== Segment start ==
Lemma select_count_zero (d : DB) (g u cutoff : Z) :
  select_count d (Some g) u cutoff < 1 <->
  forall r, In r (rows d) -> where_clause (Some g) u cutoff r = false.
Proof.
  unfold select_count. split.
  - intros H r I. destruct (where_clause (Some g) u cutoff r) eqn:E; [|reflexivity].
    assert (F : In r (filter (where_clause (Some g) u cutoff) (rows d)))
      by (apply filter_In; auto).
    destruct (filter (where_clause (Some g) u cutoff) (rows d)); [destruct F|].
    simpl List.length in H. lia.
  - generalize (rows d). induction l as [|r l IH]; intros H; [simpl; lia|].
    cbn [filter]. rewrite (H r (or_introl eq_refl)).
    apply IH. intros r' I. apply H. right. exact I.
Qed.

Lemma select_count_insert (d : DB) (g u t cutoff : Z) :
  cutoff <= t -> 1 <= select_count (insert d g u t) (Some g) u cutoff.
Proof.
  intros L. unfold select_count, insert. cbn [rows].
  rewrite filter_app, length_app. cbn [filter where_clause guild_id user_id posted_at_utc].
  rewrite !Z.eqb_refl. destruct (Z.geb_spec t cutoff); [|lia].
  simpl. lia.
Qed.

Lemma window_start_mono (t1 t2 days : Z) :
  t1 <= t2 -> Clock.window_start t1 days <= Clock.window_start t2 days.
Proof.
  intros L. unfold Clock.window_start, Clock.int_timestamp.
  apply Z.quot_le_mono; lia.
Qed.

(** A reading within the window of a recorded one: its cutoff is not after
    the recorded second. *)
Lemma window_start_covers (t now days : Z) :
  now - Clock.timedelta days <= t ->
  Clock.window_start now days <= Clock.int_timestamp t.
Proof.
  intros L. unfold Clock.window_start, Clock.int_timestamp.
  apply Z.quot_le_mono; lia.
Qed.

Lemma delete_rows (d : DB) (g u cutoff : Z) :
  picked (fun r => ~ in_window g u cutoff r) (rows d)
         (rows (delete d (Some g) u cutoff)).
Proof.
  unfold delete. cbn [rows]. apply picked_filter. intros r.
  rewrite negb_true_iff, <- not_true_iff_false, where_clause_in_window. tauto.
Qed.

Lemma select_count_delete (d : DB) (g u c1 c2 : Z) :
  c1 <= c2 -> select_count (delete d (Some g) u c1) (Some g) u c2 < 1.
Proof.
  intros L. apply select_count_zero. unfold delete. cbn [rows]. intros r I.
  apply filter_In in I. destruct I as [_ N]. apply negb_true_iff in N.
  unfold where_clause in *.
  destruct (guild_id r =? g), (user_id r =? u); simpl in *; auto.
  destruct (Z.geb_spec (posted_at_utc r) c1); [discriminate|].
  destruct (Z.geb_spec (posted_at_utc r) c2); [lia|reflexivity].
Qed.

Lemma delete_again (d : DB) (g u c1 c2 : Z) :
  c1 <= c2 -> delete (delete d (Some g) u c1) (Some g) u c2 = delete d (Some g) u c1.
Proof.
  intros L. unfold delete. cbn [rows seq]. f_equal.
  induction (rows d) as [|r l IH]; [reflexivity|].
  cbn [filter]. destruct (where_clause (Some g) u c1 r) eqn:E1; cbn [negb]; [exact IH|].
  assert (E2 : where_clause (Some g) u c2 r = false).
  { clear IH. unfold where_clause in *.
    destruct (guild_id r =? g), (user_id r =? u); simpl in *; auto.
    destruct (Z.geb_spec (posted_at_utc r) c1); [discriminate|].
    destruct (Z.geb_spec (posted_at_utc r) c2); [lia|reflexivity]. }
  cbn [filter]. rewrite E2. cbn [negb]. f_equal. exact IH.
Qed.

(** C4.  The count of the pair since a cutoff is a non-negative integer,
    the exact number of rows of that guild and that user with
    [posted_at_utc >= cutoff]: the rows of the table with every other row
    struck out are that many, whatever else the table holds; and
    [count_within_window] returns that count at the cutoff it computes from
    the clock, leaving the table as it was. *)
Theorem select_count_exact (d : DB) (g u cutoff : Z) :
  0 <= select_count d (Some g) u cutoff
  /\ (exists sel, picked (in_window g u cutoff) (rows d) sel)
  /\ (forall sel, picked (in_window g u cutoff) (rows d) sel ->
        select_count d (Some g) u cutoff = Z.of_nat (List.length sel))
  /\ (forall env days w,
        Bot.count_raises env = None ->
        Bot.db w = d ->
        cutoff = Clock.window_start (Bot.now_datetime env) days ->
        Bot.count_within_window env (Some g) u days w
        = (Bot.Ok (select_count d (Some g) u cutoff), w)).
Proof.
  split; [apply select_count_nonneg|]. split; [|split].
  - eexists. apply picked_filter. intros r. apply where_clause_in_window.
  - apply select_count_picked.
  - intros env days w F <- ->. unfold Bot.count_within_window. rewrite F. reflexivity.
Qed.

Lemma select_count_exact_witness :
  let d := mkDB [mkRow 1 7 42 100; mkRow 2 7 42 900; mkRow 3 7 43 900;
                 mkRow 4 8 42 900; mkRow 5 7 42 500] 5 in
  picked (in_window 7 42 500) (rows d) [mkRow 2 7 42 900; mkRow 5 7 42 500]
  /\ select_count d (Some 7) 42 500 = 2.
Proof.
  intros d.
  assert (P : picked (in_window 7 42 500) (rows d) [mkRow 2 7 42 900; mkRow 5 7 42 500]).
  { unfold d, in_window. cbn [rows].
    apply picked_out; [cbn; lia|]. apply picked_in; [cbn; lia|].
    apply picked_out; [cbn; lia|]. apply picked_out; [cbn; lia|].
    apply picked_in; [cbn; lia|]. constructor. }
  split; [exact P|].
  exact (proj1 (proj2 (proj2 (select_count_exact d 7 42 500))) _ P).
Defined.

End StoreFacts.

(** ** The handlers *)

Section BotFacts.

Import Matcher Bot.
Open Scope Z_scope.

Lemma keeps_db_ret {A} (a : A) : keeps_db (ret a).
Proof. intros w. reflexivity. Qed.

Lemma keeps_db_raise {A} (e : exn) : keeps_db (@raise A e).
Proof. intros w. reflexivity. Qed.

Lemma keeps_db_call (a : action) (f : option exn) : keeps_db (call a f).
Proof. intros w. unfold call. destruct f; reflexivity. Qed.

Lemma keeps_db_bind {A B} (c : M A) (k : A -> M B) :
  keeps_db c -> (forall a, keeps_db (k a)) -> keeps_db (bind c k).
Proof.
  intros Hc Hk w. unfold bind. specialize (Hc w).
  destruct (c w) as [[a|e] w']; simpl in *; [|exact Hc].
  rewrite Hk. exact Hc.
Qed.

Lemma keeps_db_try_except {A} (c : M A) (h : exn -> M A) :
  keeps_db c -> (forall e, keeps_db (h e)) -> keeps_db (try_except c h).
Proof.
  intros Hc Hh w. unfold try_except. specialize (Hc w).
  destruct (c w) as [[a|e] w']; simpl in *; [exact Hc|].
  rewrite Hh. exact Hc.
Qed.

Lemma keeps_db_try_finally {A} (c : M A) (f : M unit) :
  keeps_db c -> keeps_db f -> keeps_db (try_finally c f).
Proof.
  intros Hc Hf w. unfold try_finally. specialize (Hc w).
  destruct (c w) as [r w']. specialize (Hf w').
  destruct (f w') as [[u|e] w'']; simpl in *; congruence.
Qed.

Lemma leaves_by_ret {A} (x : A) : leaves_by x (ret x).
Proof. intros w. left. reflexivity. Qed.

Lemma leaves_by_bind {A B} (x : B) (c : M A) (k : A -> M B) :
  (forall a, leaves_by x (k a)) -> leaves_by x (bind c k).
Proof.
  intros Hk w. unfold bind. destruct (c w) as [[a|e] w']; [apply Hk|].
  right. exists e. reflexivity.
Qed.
== Segment end ==
YOUR OBJECTIVE:
In the records shown above, how many lines include the word "assert"? Answer with the number only.

REPLY TO THE EXERCISE:
3